Inductive reads : Client -> Json -> Client -> Prop :=
| read_created c e r : headed c e (bytes_of "response.created") -> cl_phase c = Waiting ->
    json_field e (bytes_of "response") = Some r -> string_field r "id" = Some (cl_id c) -> string_field r "status" = Some (bytes_of "in_progress") ->
    reads c e (next c Created [])
| read_in_progress c e r : headed c e (bytes_of "response.in_progress") -> cl_phase c = Created ->
    json_field e (bytes_of "response") = Some r -> string_field r "id" = Some (cl_id c) -> string_field r "status" = Some (bytes_of "in_progress") ->
    reads c e (next c Open [])
| read_item_added c e item id : headed c e (bytes_of "response.output_item.added") -> cl_phase c = Open ->
    json_field e (bytes_of "output_index") = Some (JInteger (Z.of_nat (length (cl_items c)))) -> json_field e (bytes_of "item") = Some item ->
    item_has_id item id -> string_field item "status" = Some (bytes_of "in_progress") ->
    reads c e (next c Open (cl_items c ++ [mkItem item [] ItemAdded]))
| read_part_added c e i it part t : headed c e (bytes_of "response.content_part.added") -> concerns c e i it -> of_part e it -> ci_stage it = ItemAdded ->
    text_type (ci_item it) = Some t -> json_field e (bytes_of "part") = Some part -> part_of part t [] ->
    reads c e (progress c i (ci_item it) [] PartAdded)
| read_delta c e i it t delta : headed c e (bytes_of "response." ++ t ++ bytes_of ".delta") -> concerns c e i it -> of_part e it -> ci_stage it = PartAdded ->
    text_type (ci_item it) = Some t -> string_field e "delta" = Some delta -> delta <> [] ->
    reads c e (progress c i (ci_item it) (ci_text it ++ delta) PartAdded)
| read_text_done c e i it t : headed c e (bytes_of "response." ++ t ++ bytes_of ".done") -> concerns c e i it -> of_part e it -> ci_stage it = PartAdded ->
    text_type (ci_item it) = Some t -> string_field e "text" = Some (ci_text it) ->
    reads c e (progress c i (ci_item it) (ci_text it) TextDone)
| read_part_done c e i it part t : headed c e (bytes_of "response.content_part.done") -> concerns c e i it -> of_part e it -> ci_stage it = TextDone ->
    text_type (ci_item it) = Some t -> json_field e (bytes_of "part") = Some part -> part_of part t (ci_text it) ->
    reads c e (progress c i (ci_item it) (ci_text it) PartDone)
| read_item_done c e i it item part t : headed c e (bytes_of "response.output_item.done") -> concerns c e i it -> ci_stage it = PartDone ->
    text_type (ci_item it) = Some t -> json_field e (bytes_of "item") = Some item -> same_field "id" item (ci_item it) -> same_field "type" item (ci_item it) ->
    json_field item (bytes_of "content") = Some (JArray [part]) -> part_of part t (ci_text it) ->
    reads c e (progress c i item (ci_text it) ItemDone)
| read_arguments_delta c e i it delta : headed c e (bytes_of "response.function_call_arguments.delta") -> concerns c e i it -> of_item e it -> ci_stage it = ItemAdded ->
    is_call (ci_item it) -> string_field e "delta" = Some delta -> delta <> [] ->
    reads c e (progress c i (ci_item it) (ci_text it ++ delta) ItemAdded)
| read_arguments_done c e i it : headed c e (bytes_of "response.function_call_arguments.done") -> concerns c e i it -> of_item e it -> ci_stage it = ItemAdded ->
    is_call (ci_item it) -> same_field "name" e (ci_item it) -> string_field e "arguments" = Some (ci_text it) ->
    reads c e (progress c i (ci_item it) (ci_text it) TextDone)
| read_call_done c e i it item : headed c e (bytes_of "response.output_item.done") -> concerns c e i it -> ci_stage it = TextDone ->
    is_call (ci_item it) -> json_field e (bytes_of "item") = Some item -> same_field "id" item (ci_item it) -> same_field "type" item (ci_item it) ->
    same_field "call_id" item (ci_item it) -> same_field "name" item (ci_item it) -> string_field item "arguments" = Some (ci_text it) ->
    reads c e (progress c i item (ci_text it) ItemDone)
| read_terminal c e r status : headed c e (bytes_of "response." ++ status) -> cl_phase c = Open -> json_field e (bytes_of "response") = Some r ->
    string_field r "id" = Some (cl_id c) -> string_field r "status" = Some status -> Forall (fun it => ci_stage it = ItemDone) (cl_items c) ->
    json_field r (bytes_of "output") = Some (JArray (ci_item <$> cl_items c)) ->
    reads c e (next c (Closed r) (cl_items c))
(** A failure may come at any time; events that were not written are counted. *)
| read_failed c e r k : string_field e "type" = Some (bytes_of "response.failed") -> cl_phase c = Open -> cl_next c <= k ->
    json_field e (bytes_of "sequence_number") = Some (JUnsigned (u64 k)) -> json_field e (bytes_of "response") = Some r ->
    string_field r "id" = Some (cl_id c) -> string_field r "status" = Some (bytes_of "failed") ->
    reads c e (mkClient (cl_id c) (k + 1) (Closed r) (cl_items c)).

· · · · · · ·

(Work to complete) Reproduce the listing above word for word.

(Answer area)
Inductive reads : Client -> Json -> Client -> Prop :=
| read_created c e r : headed c e (bytes_of "response.created") -> cl_phase c = Waiting ->
    json_field e (bytes_of "response") = Some r -> string_field r "id" = Some (cl_id c) -> string_field r "status" = Some (bytes_of "in_progress") ->
    reads c e (next c Created [])
| read_in_progress c e r : headed c e (bytes_of "response.in_progress") -> cl_phase c = Created ->
    json_field e (bytes_of "response") = Some r -> string_field r "id" = Some (cl_id c) -> string_field r "status" = Some (bytes_of "in_progress") ->
    reads c e (next c Open [])
| read_item_added c e item id : headed c e (bytes_of "response.output_item.added") -> cl_phase c = Open ->
    json_field e (bytes_of "output_index") = Some (JInteger (Z.of_nat (length (cl_items c)))) -> json_field e (bytes_of "item") = Some item ->
    item_has_id item id -> string_field item "status" = Some (bytes_of "in_progress") ->
    reads c e (next c Open (cl_items c ++ [mkItem item [] ItemAdded]))
| read_part_added c e i it part t : headed c e (bytes_of "response.content_part.added") -> concerns c e i it -> of_part e it -> ci_stage it = ItemAdded ->
    text_type (ci_item it) = Some t -> json_field e (bytes_of "part") = Some part -> part_of part t [] ->
    reads c e (progress c i (ci_item it) [] PartAdded)
| read_delta c e i it t delta : headed c e (bytes_of "response." ++ t ++ bytes_of ".delta") -> concerns c e i it -> of_part e it -> ci_stage it = PartAdded ->
    text_type (ci_item it) = Some t -> string_field e "delta" = Some delta -> delta <> [] ->
    reads c e (progress c i (ci_item it) (ci_text it ++ delta) PartAdded)
| read_text_done c e i it t : headed c e (bytes_of "response." ++ t ++ bytes_of ".done") -> concerns c e i it -> of_part e it -> ci_stage it = PartAdded ->
    text_type (ci_item it) = Some t -> string_field e "text" = Some (ci_text it) ->
    reads c e (progress c i (ci_item it) (ci_text it) TextDone)
| read_part_done c e i it part t : headed c e (bytes_of "response.content_part.done") -> concerns c e i it -> of_part e it -> ci_stage it = TextDone ->
    text_type (ci_item it) = Some t -> json_field e (bytes_of "part") = Some part -> part_of part t (ci_text it) ->
    reads c e (progress c i (ci_item it) (ci_text it) PartDone)
| read_item_done c e i it item part t : headed c e (bytes_of "response.output_item.done") -> concerns c e i it -> ci_stage it = PartDone ->
    text_type (ci_item it) = Some t -> json_field e (bytes_of "item") = Some item -> same_field "id" item (ci_item it) -> same_field "type" item (ci_item it) ->
    json_field item (bytes_of "content") = Some (JArray [part]) -> part_of part t (ci_text it) ->
    reads c e (progress c i item (ci_text it) ItemDone)
| read_arguments_delta c e i it delta : headed c e (bytes_of "response.function_call_arguments.delta") -> concerns c e i it -> of_item e it -> ci_stage it = ItemAdded ->
    is_call (ci_item it) -> string_field e "delta" = Some delta -> delta <> [] ->
    reads c e (progress c i (ci_item it) (ci_text it ++ delta) ItemAdded)
| read_arguments_done c e i it : headed c e (bytes_of "response.function_call_arguments.done") -> concerns c e i it -> of_item e it -> ci_stage it = ItemAdded ->
    is_call (ci_item it) -> same_field "name" e (ci_item it) -> string_field e "arguments" = Some (ci_text it) ->
    reads c e (progress c i (ci_item it) (ci_text it) TextDone)
| read_call_done c e i it item : headed c e (bytes_of "response.output_item.done") -> concerns c e i it -> ci_stage it = TextDone ->
    is_call (ci_item it) -> json_field e (bytes_of "item") = Some item -> same_field "id" item (ci_item it) -> same_field "type" item (ci_item it) ->
    same_field "call_id" item (ci_item it) -> same_field "name" item (ci_item it) -> string_field item "arguments" = Some (ci_text it) ->
    reads c e (progress c i item (ci_text it) ItemDone)
| read_terminal c e r status : headed c e (bytes_of "response." ++ status) -> cl_phase c = Open -> json_field e (bytes_of "response") = Some r ->
    string_field r "id" = Some (cl_id c) -> string_field r "status" = Some status -> Forall (fun it => ci_stage it = ItemDone) (cl_items c) ->
    json_field r (bytes_of "output") = Some (JArray (ci_item <$> cl_items c)) ->
    reads c e (next c (Closed r) (cl_items c))
(** A failure may come at any time; events that were not written are counted. *)
| read_failed c e r k : string_field e "type" = Some (bytes_of "response.failed") -> cl_phase c = Open -> cl_next c <= k ->
    json_field e (bytes_of "sequence_number") = Some (JUnsigned (u64 k)) -> json_field e (bytes_of "response") = Some r ->
    string_field r "id" = Some (cl_id c) -> string_field r "status" = Some (bytes_of "failed") ->
    reads c e (mkClient (cl_id c) (k + 1) (Closed r) (cl_items c)).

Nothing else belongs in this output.